(* ===== verification/ClpMsgs.v ===== *)
(** * ClpMsgs: the messages of x/clp and their stateless validation

    tx.proto and the [ValidateBasic] methods of x/clp/types/msgs.go.  Messages come out of the
    protobuf decoder; the pointers to an [Asset] they hold are taken to be set. *)

From S2P Require Import Prelude Sdk Rat Bank Keepers ClpTypes ClpLiquidity.
Local Open Scope Z_scope.

(** [minttypes.Minter]; the mint module's parameters are opaque to x/clp. *)
Record Minter := mkMinter { Inflation : Dec; AnnualProvisions : Dec }.
Class MintKeeper (W : Type) := {
  MintParams : Type;
  MintParams_Validate : MintParams → res unit;
  SetMinter : Minter → M W unit;
  SetMintParams : MintParams → M W unit
}.

Record MsgRemoveLiquidityUnits := mkMsgRemoveLiquidityUnits {
  rlu_Signer : string; rlu_ExternalAsset : Asset; rlu_WithdrawUnits : Uint }.
Record MsgModifyPmtpRates := mkMsgModifyPmtpRates {
  mp_Signer : string; mp_BlockRate : string; mp_RunningRate : string; mp_EndPolicy : bool }.
Record MsgUpdatePmtpParams := mkMsgUpdatePmtpParams {
  up_Signer : string; up_PmtpPeriodGovernanceRate : string; up_PmtpPeriodEpochLength : Z;
  up_PmtpPeriodStartBlock : Z; up_PmtpPeriodEndBlock : Z }.
Record MsgDecommissionPool := mkMsgDecommissionPool { dp_Signer : string; dp_Symbol : string }.
Record MsgUnlockLiquidityRequest := mkMsgUnlockLiquidityRequest {
  ul_Signer : string; ul_ExternalAsset : Asset; ul_Units : Uint }.
Record MsgCancelUnlock := mkMsgCancelUnlock {
  cu_Signer : string; cu_ExternalAsset : Asset; cu_Units : Uint }.
Record MsgUpdateRewardsParamsRequest := mkMsgUpdateRewardsParamsRequest {
  urp_Signer : string; urp_LiquidityRemovalLockPeriod : Z; urp_LiquidityRemovalCancelPeriod : Z }.
Record MsgAddRewardPeriodRequest := mkMsgAddRewardPeriodRequest {
  arp_Signer : string; arp_RewardPeriods : list RewardPeriod }.
Record MsgModifyLiquidityProtectionRates := mkMsgModifyLiquidityProtectionRates {
  mlr_Signer : string; mlr_CurrentFuryLiquidityThreshold : Uint }.
Record MsgUpdateLiquidityProtectionParams := mkMsgUpdateLiquidityProtectionParams {
  ulp_Signer : string; ulp_MaxFuryLiquidityThreshold : Uint;
  ulp_MaxFuryLiquidityThresholdAsset : string; ulp_EpochLength : Z; ulp_IsActive : bool }.
Record MsgAddProviderDistributionPeriodRequest := mkMsgAddProviderDistributionPeriodRequest {
  apd_Signer : string; apd_DistributionPeriods : list ProviderDistributionPeriod }.
Record MsgUpdateSwapFeeParamsRequest := mkMsgUpdateSwapFeeParamsRequest {
  usf_Signer : string; usf_DefaultSwapFeeRate : Dec; usf_TokenParams : list SwapFeeTokenParams }.

(** [!asset.Validate()] guards. *)
Definition require_asset `{CoinLib} (a : Asset) : res unit :=
  ok ← Asset_Validate a; if (ok : bool) then Ok tt else Err ErrInValidAsset.
(** [len(m.Signer) == 0]. *)
Definition require_signer `{SdkErrors} (s : string) : res unit :=
  if String.eqb s "" then Err ErrInvalidAddress else Ok tt.
Definition require (c : bool) (e : error) : res unit := if c then Ok tt else Err e.

Section validate.
Context {sdk : Sdk} {coins : CoinLib} {errs : SdkErrors}.

Definition MsgCancelUnlock_ValidateBasic (m : MsgCancelUnlock) : res unit :=
  _ ← require_signer m.(cu_Signer);
  require_asset m.(cu_ExternalAsset).

(** A multiplier is a pointer: reading an unset one panics. *)
Definition check_multiplier (multiplier : option Dec) : res unit :=
  match multiplier with
  | None => Panic
  | Some m =>
      _ ← require (negb (m <? ZeroDec)) ErrAnonymous;
      ten ← MustNewDecFromStr "10.00";
      require (negb (m >? ten)) ErrAnonymous
  end.

Definition check_reward_period (period : RewardPeriod) : res unit :=
  _ ← require (negb (String.eqb period.(RewardPeriodId) "")) ErrAnonymous;
  _ ← require (negb (period.(RewardPeriodEndBlock) <? period.(RewardPeriodStartBlock))) ErrAnonymous;
  _ ← foldR (λ _ multiplier, check_multiplier multiplier.(Multiplier)) tt
        period.(RewardPeriodPoolMultipliers);
  check_multiplier period.(RewardPeriodDefaultMultiplier).

Definition MsgAddRewardPeriodRequest_ValidateBasic (m : MsgAddRewardPeriodRequest) : res unit :=
  foldR (λ _ period, check_reward_period period) tt m.(arp_RewardPeriods).

Definition MsgUpdateRewardsParamsRequest_ValidateBasic (m : MsgUpdateRewardsParamsRequest)
    : res unit := Ok tt.

(** The length of the window is computed in int64 and must be whole epochs. *)
Definition MsgUpdatePmtpParams_ValidateBasic (m : MsgUpdatePmtpParams) : res unit :=
  _ ← AccAddressFromBech32 m.(up_Signer);
  _ ← require (negb (m.(up_PmtpPeriodEpochLength) <=? 0)) ErrAnonymous;
  _ ← require (negb (m.(up_PmtpPeriodStartBlock) <? 0)) ErrAnonymous;
  _ ← require (negb (m.(up_PmtpPeriodEndBlock) <=? 0)) ErrAnonymous;
  _ ← require (negb (m.(up_PmtpPeriodEndBlock) <? m.(up_PmtpPeriodStartBlock))) ErrAnonymous;
  r ← rem_s (int64 (int64 (m.(up_PmtpPeriodEndBlock) - m.(up_PmtpPeriodStartBlock)) + 1))
        m.(up_PmtpPeriodEpochLength);
  require (r =? 0) ErrAnonymous.

Definition MsgModifyPmtpRates_ValidateBasic (m : MsgModifyPmtpRates) : res unit :=
  _ ← AccAddressFromBech32 m.(mp_Signer); Ok tt.

Definition MsgDecommissionPool_ValidateBasic (m : MsgDecommissionPool) : res unit :=
  _ ← require_signer m.(dp_Signer);
  require (VerifyRange (Z.of_nat (String.length (TrimSpace m.(dp_Symbol)))) 0 MaxSymbolLength)
    ErrInvalidRequest.

Definition MsgSwap_ValidateBasic (m : MsgSwap) : res unit :=
  _ ← require_signer m.(sw_Signer);
  _ ← require_asset m.(sw_SentAsset);
  _ ← require_asset m.(sw_ReceivedAsset);
  _ ← require (negb (Asset_Equals m.(sw_SentAsset) m.(sw_ReceivedAsset))) ErrInValidAsset;
  require (negb (m.(sw_SentAmount) =? 0)) ErrInValidAmount.

Definition MsgRemoveLiquidity_ValidateBasic (m : MsgRemoveLiquidity) : res unit :=
  _ ← require_signer m.(rl_Signer);
  _ ← require_asset m.(rl_ExternalAsset);
  _ ← require (negb (negb (m.(rl_WBasisPoints) >? 0) || (m.(rl_WBasisPoints) >? MaxWbasis)))
        ErrInvalidWBasis;
  require (negb ((m.(rl_Asymmetry) >? 10000) || (m.(rl_Asymmetry) <? -10000))) ErrInvalidAsymmetry.

Definition MsgRemoveLiquidityUnits_ValidateBasic (m : MsgRemoveLiquidityUnits) : res unit :=
  _ ← require_signer m.(rlu_Signer);
  _ ← require_asset m.(rlu_ExternalAsset);
  require (m.(rlu_WithdrawUnits) >? 0) ErrInValidAmount.

Definition MsgAddLiquidity_ValidateBasic (m : MsgAddLiquidity) : res unit :=
  _ ← require_signer m.(al_Signer);
  _ ← require_asset m.(al_ExternalAsset);
  _ ← require (negb (Asset_Equals m.(al_ExternalAsset) GetSettlementAsset)) ErrInValidAsset;
  require (negb (negb (m.(al_NativeAssetAmount) >? 0) && negb (m.(al_ExternalAssetAmount) >? 0)))
    ErrInValidAmount.

Definition MsgCreatePool_ValidateBasic (m : MsgCreatePool) : res unit :=
  _ ← require_signer m.(cp_Signer);
  _ ← require_asset m.(cp_ExternalAsset);
  _ ← require (negb (Asset_Equals m.(cp_ExternalAsset) GetSettlementAsset)) ErrInValidAsset;
  _ ← require (m.(cp_NativeAssetAmount) >? 0) ErrInValidAmount;
  require (m.(cp_ExternalAssetAmount) >? 0) ErrInValidAmount.

Definition MsgUnlockLiquidityRequest_ValidateBasic (m : MsgUnlockLiquidityRequest) : res unit :=
  _ ← require_signer m.(ul_Signer);
  require_asset m.(ul_ExternalAsset).

Definition MsgSetSymmetryThreshold_ValidateBasic (m : MsgSetSymmetryThreshold) : res unit :=
  require_signer m.(st_Signer).

Definition MsgUpdateLiquidityProtectionParams_ValidateBasic
    (m : MsgUpdateLiquidityProtectionParams) : res unit :=
  _ ← AccAddressFromBech32 m.(ulp_Signer);
  require (negb (m.(ulp_EpochLength) <=? 0)) ErrAnonymous.

Definition MsgModifyLiquidityProtectionRates_ValidateBasic
    (m : MsgModifyLiquidityProtectionRates) : res unit :=
  _ ← AccAddressFromBech32 m.(mlr_Signer); Ok tt.

Definition check_distribution_period (period : ProviderDistributionPeriod) : res unit :=
  _ ← require (negb (period.(DistributionPeriodStartBlock) >? period.(DistributionPeriodEndBlock)))
        ErrAnonymous;
  _ ← require (negb ((period.(DistributionPeriodBlockRate) <? NewDec 0)
                     || (period.(DistributionPeriodBlockRate) >? NewDec 1))) ErrAnonymous;
  require (negb (period.(DistributionPeriodMod) =? 0)) ErrAnonymous.

Definition MsgAddProviderDistributionPeriodRequest_ValidateBasic
    (m : MsgAddProviderDistributionPeriodRequest) : res unit :=
  _ ← require_signer m.(apd_Signer);
  foldR (λ _ period, check_distribution_period period) tt m.(apd_DistributionPeriods).

Definition check_fee_rate (rate : Dec) : res unit :=
  _ ← require (negb (rate <? ZeroDec)) ErrAnonymous;
  require (negb (rate >? OneDec)) ErrAnonymous.

Definition MsgUpdateSwapFeeParamsRequest_ValidateBasic (m : MsgUpdateSwapFeeParamsRequest)
    : res unit :=
  _ ← require_signer m.(usf_Signer);
  _ ← check_fee_rate m.(usf_DefaultSwapFeeRate);
  foldR (λ _ p, check_fee_rate p.(SwapFeeRate)) tt m.(usf_TokenParams).
End validate.

(** [GetSigners]: one address; it panics on a signer that does not decode. *)
Definition GetSigners `{CoinLib} (signer : string) : res (list AccAddress) :=
  addr ← must (AccAddressFromBech32 signer); Ok [addr].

* * * * * * *

> [WHAT IS EXPECTED]: Reproduce the listing above exactly from the line containing "Definition check_fee_rate (rate" through its last line, with both of those lines included.

> [SOLUTION TO THIS PROBLEM]:
Definition check_fee_rate (rate : Dec) : res unit :=
  _ ← require (negb (rate <? ZeroDec)) ErrAnonymous;
  require (negb (rate >? OneDec)) ErrAnonymous.

Definition MsgUpdateSwapFeeParamsRequest_ValidateBasic (m : MsgUpdateSwapFeeParamsRequest)
    : res unit :=
  _ ← require_signer m.(usf_Signer);
  _ ← check_fee_rate m.(usf_DefaultSwapFeeRate);
  foldR (λ _ p, check_fee_rate p.(SwapFeeRate)) tt m.(usf_TokenParams).
End validate.

(** [GetSigners]: one address; it panics on a signer that does not decode. *)
Definition GetSigners `{CoinLib} (signer : string) : res (list AccAddress) :=
  addr ← must (AccAddressFromBech32 signer); Ok [addr].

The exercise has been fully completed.